Google Cloud – The services and tools for Google Cloud seem to mainly focus on AI and ML. We can also assume that since Google developed TensorFlow – a huge open source library to develop ML apps, the Google Cloud has a slight edge over its rivals when it comes to AI and ML. Other great features include natural-language APIs, translation APIs, speech APIs, IoT services etc.

Making the choice

Though all three are dominant in the cloud services industry, Google Cloud still seems to be trailing behind the other two. But the tech giant’s partnership with Cisco, the company’s hefty investment in cloud-computing services, and focus on machine learning may give the Google Cloud more traction very soon.

Microsoft Azure, on the other hand, initially lagged behind AWS but is now considered the most dominant cloud service provider in the world. If your business relies on Microsoft platforms and tools, it’s going to pair well with Azure.
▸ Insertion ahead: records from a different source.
(** ** The outside world *)

Inductive Error :=
  | PGRST116          (* [.single()] found no row *)
  | UniqueViolation   (* [insert] on an existing primary key *)
  | NetworkError      (* a mirror-store call that reports an error *)
  | LedgerPrepare     (* address derivation or blockhash fetch throws *)
  | LedgerRejected    (* [sendTransaction] throws *)
  | LedgerTimeout.    (* [confirmTransaction] throws *)

(** How far the ledger lets one transfer go. *)
Inductive LedgerOutcome :=
  | Confirmed
  | PrepareThrows
  | SendThrows
  | ConfirmThrows.

(** A transaction handed to [sendTransaction]. *)
Record Transfer := mkTransfer {
  tr_source : address;
  tr_destination : address;
  tr_amount : Z
}.

Inductive Severity := SevSuccess | SevError | SevInfo.

(** The text of a toast; [Failure p e] is the template [p + error.message]. *)
Inductive Text :=
  | Plain (s : string)
  | Failure (prefix : string) (e : Error).

Record State := mkState {
  mirror : Mirror;
  client : Client;
  submitted : list Transfer;
  toasts : list (Text * Severity);
  faults : list bool;
  chain : list LedgerOutcome
}.

Definition with_mirror (m : Mirror) (st : State) : State :=
  mkState m (client st) (submitted st) (toasts st) (faults st) (chain st).
Definition with_client (c : Client) (st : State) : State :=
  mkState (mirror st) c (submitted st) (toasts st) (faults st) (chain st).
Definition with_submitted (l : list Transfer) (st : State) : State :=
  mkState (mirror st) (client st) l (toasts st) (faults st) (chain st).
Definition with_toasts (l : list (Text * Severity)) (st : State) : State :=
  mkState (mirror st) (client st) (submitted st) l (faults st) (chain st).
Definition with_faults (l : list bool) (st : State) : State :=
  mkState (mirror st) (client st) (submitted st) (toasts st) l (chain st).
Definition with_chain (l : list LedgerOutcome) (st : State) : State :=
  mkState (mirror st) (client st) (submitted st) (toasts st) (faults st) l.
(** ** The application: [MicroPython/main.py] *)

(** The main loop (lines 143-166) with [Remote] (lines 76-114) and [Auto]
    (lines 117-140): the caller of [necDecoder.decode], and the one place
    outside the decoder that writes [necData] (line 150).  The peripherals
    are driven, not read back: their calls are collected in order as
    effects.  What one iteration reads from the hardware (the millisecond
    counter, the stepper's [steps_sum], the light sensor, the battery) is
    given to it as its readings.  The timer callbacks of the [PulseReader]
    are taken between two iterations. *)
Module Main.

(** Remote control key values, lines 18-34. *)
Definition key_0 : Z := 0xff9867.
Definition key_1 : Z := 0xffa25d.
Definition key_2 : Z := 0xff629d.
Definition key_3 : Z := 0xffe21d.
Definition key_4 : Z := 0xff22dd.
Definition key_5 : Z := 0xff02fd.
Definition key_6 : Z := 0xffc23d.
Definition key_7 : Z := 0xffe01f.
Definition key_8 : Z := 0xffa857.
Definition key_9 : Z := 0xff906f.
Definition key_asterisk : Z := 0xff6897.
Definition key_pound : Z := 0xffb04f.
Definition key_up : Z := 0xff18e7.
Definition key_down : Z := 0xff4ab5.
Definition key_left : Z := 0xff10ef.
Definition key_right : Z := 0xff5aa5.
Definition key_ok : Z := 0xff38c7.

(** The calls that reach a peripheral. *)
Inductive effect : Type :=
| stepper_degree (degree direction : Z)  (* stepper.degree(degree, direction) *)
| servo_left_setDegree (degree : Z)
| servo_right_setDegree (degree : Z)
| servo_door_setDegree (degree : Z)
| display_scroll_ph (ph : Z)             (* scroll_text("Ph: " + str(ph_) + ...) *)
| display_scroll_bat (percent : Z)       (* scroll_text("BAT: " + str(percent) + ...) *)
| display_scroll_remote                  (* scroll_text("Remote        ", 0.05) *)
| display_scroll_auto                    (* scroll_text("Auto        ", 0.05) *)
| led_on
| led_off
| laser_on
| laser_off
| buzzer_setVolume (volume : Z)
| time_sleep (seconds : Z).

(** The globals of lines 36-74 that the loop uses. *)
Record station : Type := mkStation {
  ir : necDecoder;
  laserSW : bool;
  ledSW : bool;
  buzzerSW : bool;
  doorSW : bool;
  servoAngle : Z;
  motorAngle : Z;
  mode : Z;
  modeFlag : Z;
  warningFlag : bool;
  start_time : Z;
  stop_time : Z
}.
(** Ordered everywhere but on the edge above [pos]; the children of [pos]
    are already above its parent. *)
Definition ordered_above (l : list A) (pos : nat) : Prop :=
  (∀ i x y, 0 < i → i ≠ pos →
      l !! i = Some x → l !! parent_of i = Some y → lt x y = false) ∧
  (∀ c x y, 0 < pos → 0 < c → parent_of c = pos →
      l !! c = Some x → l !! parent_of pos = Some y → lt x y = false).

(** Ordered everywhere but on the edges around the hole [pos]. *)
Definition ordered_around (l : list A) (pos : nat) : Prop :=
  (∀ i x y, 0 < i → i ≠ pos → parent_of i ≠ pos →
      l !! i = Some x → l !! parent_of i = Some y → lt x y = false) ∧
  (∀ c x y, 0 < pos → 0 < c → parent_of c = pos →
      l !! c = Some x → l !! parent_of pos = Some y → lt x y = false).

End Heap.
End heapq.

(** ** Python containers and numbers *)

Module Py.

(** An insertion-ordered [dict] with [str] keys: [d[k] = v] keeps the place
    of an existing key and appends a new one. *)
Definition dict (V : Type) : Type := list (string * V).

Fixpoint dict_get {V : Type} (d : dict V) (k : string) : option V :=
  match d with
  | [] => None
  | (k', v) :: d' => if decide (k' = k) then Some v else dict_get d' k
  end.

Fixpoint dict_set {V : Type} (d : dict V) (k : string) (v : V) : dict V :=
  match d with
  | [] => [(k, v)]
  | (k', v') :: d' =>
      if decide (k' = k) then (k, v) :: d' else (k', v') :: dict_set d' k v
  end.

Definition dict_values {V : Type} (d : dict V) : list V := d.*2.

(** [a < b] and [a == b] on floats *)
Definition ltb (a b : Q) : bool := negb (Qle_bool b a).
Definition eqb (a b : Q) : bool := Qeq_bool a b.

(** [max(a, b)] keeps [a] unless [b > a]; [min(a, b)] keeps [a] unless [b < a]. *)
Definition max (a b : Q) : Q := if ltb a b then b else a.
Definition min (a b : Q) : Q := if ltb b a then b else a.

End Py.

(** ** [random]: the module-level generator

    The generator is an oracle read at an advancing position.  [random()]
    reads [rand_float]; [_randbelow(n)] reads [rand_below] (reduced below [n]);
    [gammavariate] reads [rand_gamma] once, its rejection loop is not
    modelled.  [uniform], [randint], [choice] and [shuffle] are CPython's
    definitions on top of these. *)

Module random.
(** Once the server has started and the browser has launched, whatever
    the loop does and however it ends, the handler ends with
    [browser.close()] and then, when that resolved,
    [previewServer.stop()]; the loop itself makes neither call. *)
Lemma teardown_after_launch :
  cfg_pages cfg <> [] ->
  rejects 0%nat = false ->
  rejects 1%nat = false ->
  exists r w (evs : list Event) (b s : bool),
    handleBuildDone gf resolve dirname relative rejects cfg rootDir initial
    = (r, w)
    /\ trace w
       = trace (started cfg rootDir) ++ evs
         ++ Called BrowserClose b :: (if b then [Called ServerStop s] else [])
    /\ Forall not_teardown evs.
Proof.
  intros Hne H0 H1. rewrite handleBuildDone_started by assumption.
  unfold try_finally.
  destruct (emits_for_of not_teardown (pages cfg) _ emits_capturePage
              (started cfg rootDir)) as (n & evs & Hw & Hevs).
  destruct (for_of (pages cfg) _ (started cfg rootDir)) as [rb w1].
  simpl in Hw. subst w1.
  destruct (teardown_trace (extend (started cfg rootDir) n evs))
    as (rt & b & s & Ht).
  rewrite Ht.
  exists (match rt with Ok _ => rb | Throw e => Throw e end).
  eexists. exists evs, b, s. split; [by destruct rt|].
  split; [|exact Hevs]. simpl. rewrite <- ?app_assoc. reflexivity.
Qed.
(** * GenAI-Apps: Resume-Builder and Nutrition-Planner

    A shallow embedding of the two Streamlit programs
    [Resume-Builder/main.py] and [Nutrition-Planner/main.py]:
    the skill extraction ([ResumeBuilder.extract_skills]), the document
    synthesis guards, the PDF export, the download link and the
    session-state workflow of [main_ui].

    Python [str] values are lists of Unicode code points, [bytes] values are
    lists of [Byte.byte].  The text generation service and the FPDF library
    are outside the repository; they enter as section variables. *)

From Stdlib.Strings Require Import Ascii String Byte.
From Stdlib Require Import List NArith ZArith Bool Lia PeanoNat.
Import ListNotations.


(** ** Python strings *)

Module Py.

Definition char := N.
Definition str := list char.

(** An ASCII literal as a Python [str]. *)
Definition lit (s : string) : str := map N_of_ascii (list_ascii_of_string s).
Arguments lit s%_string.

Definition nl : char := 10%N.
Definition dot : char := 46%N.
Definition space : char := 32%N.
Definition dquote : char := 34%N.
Definition qmark : char := 63%N.

Definition in_ranges (rs : list (N * N)) (c : char) : bool :=
  existsb (fun r => (fst r <=? c)%N && (c <=? snd r)%N) rs.

(** [str.isspace] on one character, which is also what [\s] matches in a
    [str] pattern (CPython: [Py_UNICODE_ISSPACE]). *)
Definition whitespace_ranges : list (N * N) :=
  [ (9, 13); (28, 32); (133, 133); (160, 160); (5760, 5760); (8192, 8202);
    (8232, 8233); (8239, 8239); (8287, 8287); (12288, 12288) ]%N.

Definition isspace (c : char) : bool := in_ranges whitespace_ranges c.

(** [str.isdecimal] on one character, which is what [\d] matches in a [str]
    pattern (CPython: [Py_UNICODE_ISDECIMAL], Unicode category Nd; the table
    of Unicode 14.0). *)
Definition decimal_ranges : list (N * N) :=
  [ (48, 57); (1632, 1641); (1776, 1785); (1984, 1993); (2406, 2415);
    (2534, 2543); (2662, 2671); (2790, 2799); (2918, 2927); (3046, 3055);
    (3174, 3183); (3302, 3311); (3430, 3439); (3558, 3567); (3664, 3673);
    (3792, 3801); (3872, 3881); (4160, 4169); (4240, 4249); (6112, 6121);
    (6160, 6169); (6470, 6479); (6608, 6617); (6784, 6793); (6800, 6809);
    (6992, 7001); (7088, 7097); (7232, 7241); (7248, 7257); (42528, 42537);
    (43216, 43225); (43264, 43273); (43472, 43481); (43504, 43513);
    (43600, 43609); (44016, 44025); (65296, 65305); (66720, 66729);
    (68912, 68921); (69734, 69743); (69872, 69881); (69942, 69951);
    (70096, 70105); (70384, 70393); (70736, 70745); (70864, 70873);
    (71248, 71257); (71360, 71369); (71472, 71481); (71904, 71913);
    (72016, 72025); (72784, 72793); (73040, 73049); (73120, 73129);
    (92768, 92777); (92864, 92873); (93008, 93017); (120782, 120831);
    (123200, 123209); (123632, 123641); (125264, 125273);
    (130032, 130041) ]%N.

Definition isdecimal (c : char) : bool := in_ranges decimal_ranges c.

(** [s.lstrip()], [s.rstrip()], [s.strip()]. *)
Fixpoint lstrip (s : str) : str :=
  match s with
  | c :: s' => if isspace c then lstrip s' else s
  | [] => []
  end.

Definition rstrip (s : str) : str := rev (lstrip (rev s)).

Definition strip (s : str) : str := rstrip (lstrip s).

(** [s.split('\n')]: a text with n newlines has n+1 pieces. *)
Fixpoint split_nl (s : str) : list str :=
  match s with
  | [] => [[]]
  | c :: s' =>
      if (c =? nl)%N then [] :: split_nl s'
      else match split_nl s' with
           | l :: ls => (c :: l) :: ls
           | [] => [[c]]
           end
  end.

(** ['\n'.join(ls)] and [', '.join(ls)]. *)
Fixpoint join (sep : str) (ls : list str) : str :=
  match ls with
  | [] => []
  | [l] => l
  | l :: ls' => l ++ sep ++ join sep ls'
  end.

(** Truthiness of a [str] or a list: non-empty. *)
Definition truthy {A} (l : list A) : bool :=
  match l with [] => false | _ => true end.

(** [str(n)] for a natural number, in decimal. *)
Fixpoint digits_fuel (fuel : nat) (n : N) (acc : str) : str :=
  match fuel with
  | O => acc
  | S f =>
      let acc' := (48 + n mod 10)%N :: acc in
      if (n <? 10)%N then acc' else digits_fuel f (n / 10)%N acc'
  end.

Definition str_of_N (n : N) : str := digits_fuel (S (N.to_nat (N.log2 n))) n [].

End Py.

Import Py.

(** ** The fragment of [re] that the skill pattern uses

    A backtracking matcher in the manner of CPython's [sre]: anchors, one
    character of a class, greedy [*] and [+] over a class, and a capture
    group around one such repetition. *)

Module Re.

Inductive cls :=
| Digit            (* \d *)
| Space            (* \s *)
| Any              (* .  : every character but the newline *)
| Lit (c : char).  (* a literal character, as \. *)

Inductive node :=
| Bol                (* ^ *)
| Eol                (* $ *)
| One (c : cls)
| Star (c : cls)     (* c*, greedy *)
| Plus (c : cls)     (* c+, greedy *)
| CapPlus (c : cls).  (* (c+), group 1 *)

Definition cls_ok (c : cls) (x : char) : bool :=
  match c with
  | Digit => isdecimal x
  | Space => isspace x
  | Any => negb (x =? nl)%N
  | Lit y => (x =? y)%N
  end.

(** [$] without MULTILINE: at the end of the string, or just before a
    newline that ends the string. *)
Definition at_end (s : str) : bool :=
  match s with
  | [] => true
  | [c] => (c =? nl)%N
  | _ => false
  end.
Lemma move_keeps_consistent : forall s m,
  legalb s (fst m) = true -> consistent s -> consistent (move s m).
Proof.
  intros s [i p] Hlegal Hs. simpl in Hlegal.
  apply legalb_true in Hlegal. destruct Hlegal as (_ & _ & Hcell).
  pose proof (consistent_empty_cell s i) as Hfree.
  pose proof (consistent_one_owner s) as Hone.
  destruct Hs as [Hnd Hq]. unfold move. simpl fst. simpl snd.
  destruct (move_shape s i p) as (gone & kept & Hsplit & Hgone & Hqs & Hcells).
  assert (Hkept_nd : NoDup kept).
  { specialize (Hnd p). rewrite Hsplit in Hnd.
    apply NoDup_app_remove_l in Hnd. assumption. }
  assert (Hgone_kept : forall j, existsb (Nat.eqb j) gone = true ->
                                 In j (pget (queues s) p) /\ ~ In j kept).
  { intros j Hj. destruct Hgone as [->|[idx ->]]; [discriminate|].
    simpl in Hj. rewrite Bool.orb_false_r in Hj. apply Nat.eqb_eq in Hj.
    subst j. specialize (Hnd p). rewrite Hsplit in *. simpl in *.
    inversion Hnd; subst. auto. }
  assert (Hkept_in : forall j, In j kept -> In j (pget (queues s) p)).
  { intros j Hj. rewrite Hsplit. apply in_or_app. auto. }
  assert (Hi_kept : ~ In i kept).
  { intros Hin. apply (Hfree p (conj Hnd Hq) Hcell). auto. }
  split.
  - intros q. rewrite Hqs. destruct (player_cases p q) as [->| ->].
    + rewrite pget_pset_same. apply NoDup_snoc; assumption.
    + rewrite pget_pset_other. apply Hnd.
  - intros j q. rewrite Hqs, Hcells.
    destruct (Nat.eqb_spec j i) as [->|Hji].
    + destruct (player_cases p q) as [->| ->].
      * rewrite pget_pset_same. split.
        -- intros _. eexists. split; reflexivity.
        -- intros _. apply in_or_app. right. left. reflexivity.
      * rewrite pget_pset_other. split.
        -- intros Hin. elim (Hfree (other p) (conj Hnd Hq) Hcell Hin).
        -- intros (pc & [= <-] & Hown). simpl in Hown.
           elim (other_distinct p). auto.
    + destruct (existsb (Nat.eqb j) gone) eqn:Eg.
      * destruct (Hgone_kept j Eg) as [Hin Hnot].
        destruct (player_cases p q) as [->| ->].
        -- rewrite pget_pset_same. split.
           ++ intros Hj. apply in_app_or in Hj.
              destruct Hj as [Hj|[Hj|[]]]; [contradiction|congruence].
           ++ intros (pc & Hpc & _). discriminate.
        -- rewrite pget_pset_other. split.
           ++ intros Hj. elim (Hone j p (conj Hnd Hq) Hin Hj).
           ++ intros (pc & Hpc & _). discriminate.
      * destruct (player_cases p q) as [->| ->].
        -- rewrite pget_pset_same, <- Hq. split.
           ++ intros Hj. apply in_app_or in Hj.
              destruct Hj as [Hj|[Hj|[]]]; [auto|congruence].
           ++ intros Hj. apply in_or_app. left.
              rewrite Hsplit in Hj. apply in_app_or in Hj.
              destruct Hj as [Hj|Hj]; [|assumption].
              destruct Hgone as [->|[idx ->]]; [destruct Hj|].
              destruct Hj as [<-|[]]. simpl in Eg.
              rewrite Nat.eqb_refl in Eg. discriminate.
        -- rewrite pget_pset_other. apply Hq.
Qed.

Lemma emptyState_consistent : forall m, consistent (emptyState m).
Proof.
  intros m. split.
  - intros []; constructor.
  - intros i p. simpl. rewrite bget_emptyBoard. split.
    + destruct p; intros [].
    + intros (pc & Hpc & _). discriminate.
Qed.

Lemma run_keeps_consistent : forall ms s,
  legalRun s ms = true -> consistent s -> consistent (play s ms).
Proof.
  induction ms as [|m rest IH]; intros s Hrun Hs; [assumption|].
  simpl in Hrun. apply Bool.andb_true_iff in Hrun.
  destruct Hrun as [Hlegal Hrun]. simpl.
  apply IH; [assumption|]. apply move_keeps_consistent; assumption.
Qed.

(** C8.  In every state reached from the empty state by legal moves, a cell
    is occupied exactly when its index is in one of the two queues and not in
    the other; no index is in both queues, no queue repeats an index, and an
    occupied cell is listed in the queue of the owner of its piece. *)
Theorem board_matches_queues : forall (m : nat) (ms : list Move),
  legalRun (emptyState m) ms = true ->
  let s := play (emptyState m) ms in
  let q1 := pget (queues s) P1 in
  let q2 := pget (queues s) P2 in
  (forall i, bget (board s) i <> None <->
             (In i q1 /\ ~ In i q2) \/ (In i q2 /\ ~ In i q1))
  /\ (forall i, ~ (In i q1 /\ In i q2))
  /\ NoDup q1 /\ NoDup q2
  /\ (forall i pc, bget (board s) i = Some pc ->
                   In i (pget (queues s) (player pc))).
Proof.
  intros m ms Hrun s q1 q2.
  assert (Hs : consistent s).
  { apply run_keeps_consistent; [assumption|apply emptyState_consistent]. }
  assert (Hdisj : forall i, ~ (In i q1 /\ In i q2)).
  { intros i [H1 H2]. apply (consistent_one_owner s i P1 Hs H1). exact H2. }
  destruct Hs as [Hnd Hq]. split; [|split; [|split; [|split]]].
  - intros i. split.
    + intros Hocc. destruct (bget (board s) i) as [pc|] eqn:E; [|contradiction].
      assert (Hin : In i (pget (queues s) (player pc))).
      { apply Hq. exists pc. auto. }
      destruct (player pc); [left|right]; split; auto;
        intros Hx; apply (Hdisj i); auto.
    + intros [[Hin _]|[Hin _]]; apply Hq in Hin;
        destruct Hin as (pc & -> & _); discriminate.
  - exact Hdisj.
  - apply (Hnd P1).
  - apply (Hnd P2).
  - intros i pc Hpc. apply Hq. exists pc. auto.
Qed.

(** After [sampleRun] cell 2 is occupied and listed by player 1 only. *)
Lemma board_matches_queues_witness :
  legalRun (emptyState 3) sampleRun = true
  /\ (bget (board (play (emptyState 3) sampleRun)) 2 <> None <->
      (In 2 (pget (queues (play (emptyState 3) sampleRun)) P1)
       /\ ~ In 2 (pget (queues (play (emptyState 3) sampleRun)) P2))
      \/ (In 2 (pget (queues (play (emptyState 3) sampleRun)) P2)
          /\ ~ In 2 (pget (queues (play (emptyState 3) sampleRun)) P1))).
Proof.
  split; [reflexivity|].
  pose proof (board_matches_queues 3 sampleRun eq_refl) as H.
  cbv zeta in H. destruct H as (H & _). apply (H 2).
Defined.

(** ** Hydration *)

Lemma hydrate_replaces : forall s store, hydrateFromState (Some s) store = s.
Proof. intros [] store. reflexivity. Qed.

Lemma snapshot_is_render : forall e, snapshotState e = e.
Proof. intros []. reflexivity. Qed.

(** A snapshot of the same board size is adopted as it is: the render after
    hydration yields that snapshot. *)
Lemma hydrate_same_size_roundtrip : forall e s,
  n s = n e ->
  snapshotState (rerender e (guestOnData (MsgState (Some s)) e)) = s.
Proof.
  intros e s Hn. unfold guestOnData.
  rewrite hydrate_replaces, snapshot_is_render.
  unfold rerender. rewrite Hn, Nat.eqb_refl. reflexivity.
Qed.

(** A snapshot of another board size sets [n], which fires the resize
    effect: every other field is back to its initial value. *)
Lemma hydrate_other_size_resets : forall e s,
  n s <> n e ->
  snapshotState (rerender e (guestOnData (MsgState (Some s)) e))
  = resizeEffect s.
Proof.
  intros e s Hn. unfold guestOnData.
  rewrite hydrate_replaces, snapshot_is_render.
  unfold rerender. destruct (Nat.eqb_spec (n s) (n e)); [contradiction|].
  reflexivity.
Qed.

(** C2, at a snapshot of another size.  A guest on the 3x3 board receives
    the 4x4 snapshot in which player 1 has a piece on cell 5.  Once the
    renders have settled the guest holds the empty 4x4 state: the piece, the
    queue entry, the label counter and the turn of the snapshot are lost. *)
Theorem hydrate_resized_snapshot_is_reset :
  n snapshot4 <> n mountState
  /\ bget (board snapshot4) 5 = Some (mkPiece P1 1)
  /\ turn snapshot4 = P2
  /\ snapshotState
       (rerender mountState (guestOnData (MsgState (Some snapshot4)) mountState))
     = emptyState 4
  /\ snapshotState
       (rerender mountState (guestOnData (MsgState (Some snapshot4)) mountState))
     <> snapshot4.
Proof.
  repeat split; try reflexivity; try discriminate.
Qed.

(** C10.  Hydrating from a missing snapshot writes no field: the hooks are
    what they were, a state message without payload leaves the guest as it
    is, and the following render runs no effect. *)
Theorem hydrate_null_is_noop : forall (store : GameState),
  hydrateFromState None store = store
  /\ guestOnData (MsgState None) store = store
  /\ rerender store (hydrateFromState None store) = store
  /\ n (hydrateFromState None store) = n store
  /\ board (hydrateFromState None store) = board store
  /\ turn (hydrateFromState None store) = turn store
  /\ queues (hydrateFromState None store) = queues store
  /\ nextLabel (hydrateFromState None store) = nextLabel store
  /\ win (hydrateFromState None store) = win store.
Proof.
  intros store. simpl. rewrite rerender_same. repeat split; reflexivity.
Qed.

(** ** The host's attempt handler *)

(** What the handler does with an attempt: the three guards read the render
    [e] of the handler; the index is only required to be a number whose cell
    reads as falsy. *)
Lemma hostOnData_attempt : forall e connRef idx store,
  hostOnData e connRef (MsgAttempt idx) store =
  match turn e, win e, idx with
  | P2, None, IdxNum i =>
      match bget (board e) i with
      | None => (applyMove e i P2 store, broadcastState e connRef)
      | Some _ => (store, [])
      end
  | _, _, _ => (store, [])
  end.
Proof.
  intros e connRef idx store. unfold hostOnData.
  destruct (turn e), (win e), idx; reflexivity.
Qed.

(** The three guards that the handler has do discard the attempt. *)
Lemma hostOnData_attempt_discarded : forall e connRef idx store,
  turn e <> P2
  \/ win e <> None
  \/ idx = IdxNotNumber
  \/ (exists i pc, idx = IdxNum i /\ bget (board e) i = Some pc) ->
  hostOnData e connRef (MsgAttempt idx) store = (store, []).
Proof.
  intros e connRef idx store H. rewrite hostOnData_attempt.
  destruct (turn e) eqn:Et; [reflexivity|].
  destruct (win e) eqn:Ew; [reflexivity|].
  destruct idx as [i|]; [|reflexivity].
  destruct (bget (board e) i) eqn:Eb; [reflexivity|].
  destruct H as [H|[H|[H|(i' & pc & Hi & Hpc)]]]; try congruence.
Qed.

(** A handler registered in a render where it is the host's turn discards
    every attempt, whatever the hooks hold when the attempt arrives. *)
Lemma hostOnData_reads_its_render : forall e connRef idx store,
  turn e = P1 -> hostOnData e connRef (MsgAttempt idx) store = (store, []).
Proof.
  intros e connRef idx store Ht. apply hostOnData_attempt_discarded.
  left. rewrite Ht. discriminate.
Qed.

(** C1, at an index past the board.  On the 3x3 board, after the host's
    first move, it is the guest's turn and there is no winner.  An attempt
    at index 9 fails the range check [index < 9], yet the handler applies
    it: the board grows to ten cells, queue 2 receives 9, the turn passes
    to player 1, and a state message is sent. *)
Theorem host_applies_attempt_out_of_range :
  turn afterFirstMove = P2
  /\ win afterFirstMove = None
  /\ length (board afterFirstMove) = 9
  /\ (9 <? n afterFirstMove * n afterFirstMove) = false
  /\ fst (hostOnData afterFirstMove (Some (mkConn true))
                     (MsgAttempt (IdxNum 9)) afterFirstMove)
     <> afterFirstMove
  /\ length (board (fst (hostOnData afterFirstMove (Some (mkConn true))
                                    (MsgAttempt (IdxNum 9)) afterFirstMove)))
     = 10
  /\ pget (queues (fst (hostOnData afterFirstMove (Some (mkConn true))
                                   (MsgAttempt (IdxNum 9)) afterFirstMove))) P2
     = [9]
  /\ turn (fst (hostOnData afterFirstMove (Some (mkConn true))
                           (MsgAttempt (IdxNum 9)) afterFirstMove))
     = P1
  /\ length (snd (hostOnData afterFirstMove (Some (mkConn true))
                             (MsgAttempt (IdxNum 9)) afterFirstMove))
     = 1.
Proof.
  repeat split; try reflexivity. vm_compute. discriminate.
Qed.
But Azure’s focus on Microsoft’s own Windows puts Linux on the backseat despite Azure’s compatibility with the open source OS. So if your business is associated with Linux, DevOps, or bare metal, Azure may not be a safe bet.

This leaves us with AWS. With its massive scale and a broad array of services and tools, AWS can easily give Azure a run for their money. Though Microsoft’s efforts are starting to pay off catapulting Azure to new heights, AWS is consistently growing every year. However, if your business is looking for a personal relationship with your cloud provider and expecting an attentive service, you may find AWS disappointing. Amazon’s massive size itself makes offering such a service practically impossible.

Conclusion

These providers can help your business with pretty much every type of digital service it needs to stay ahead of the curve in today’s dynamic market conditions. If you think these providers don’t match your business objectives, you can still seek assistance from smaller boutique cloud providers. The bottom-line is that modern businesses are going to need the cloud backing them to efficiently adapt to a technologically advanced future.  If you require assistance regarding cloud adoption and migration, the experts here at AOT can help make it easier for you. Give us a ring to learn more.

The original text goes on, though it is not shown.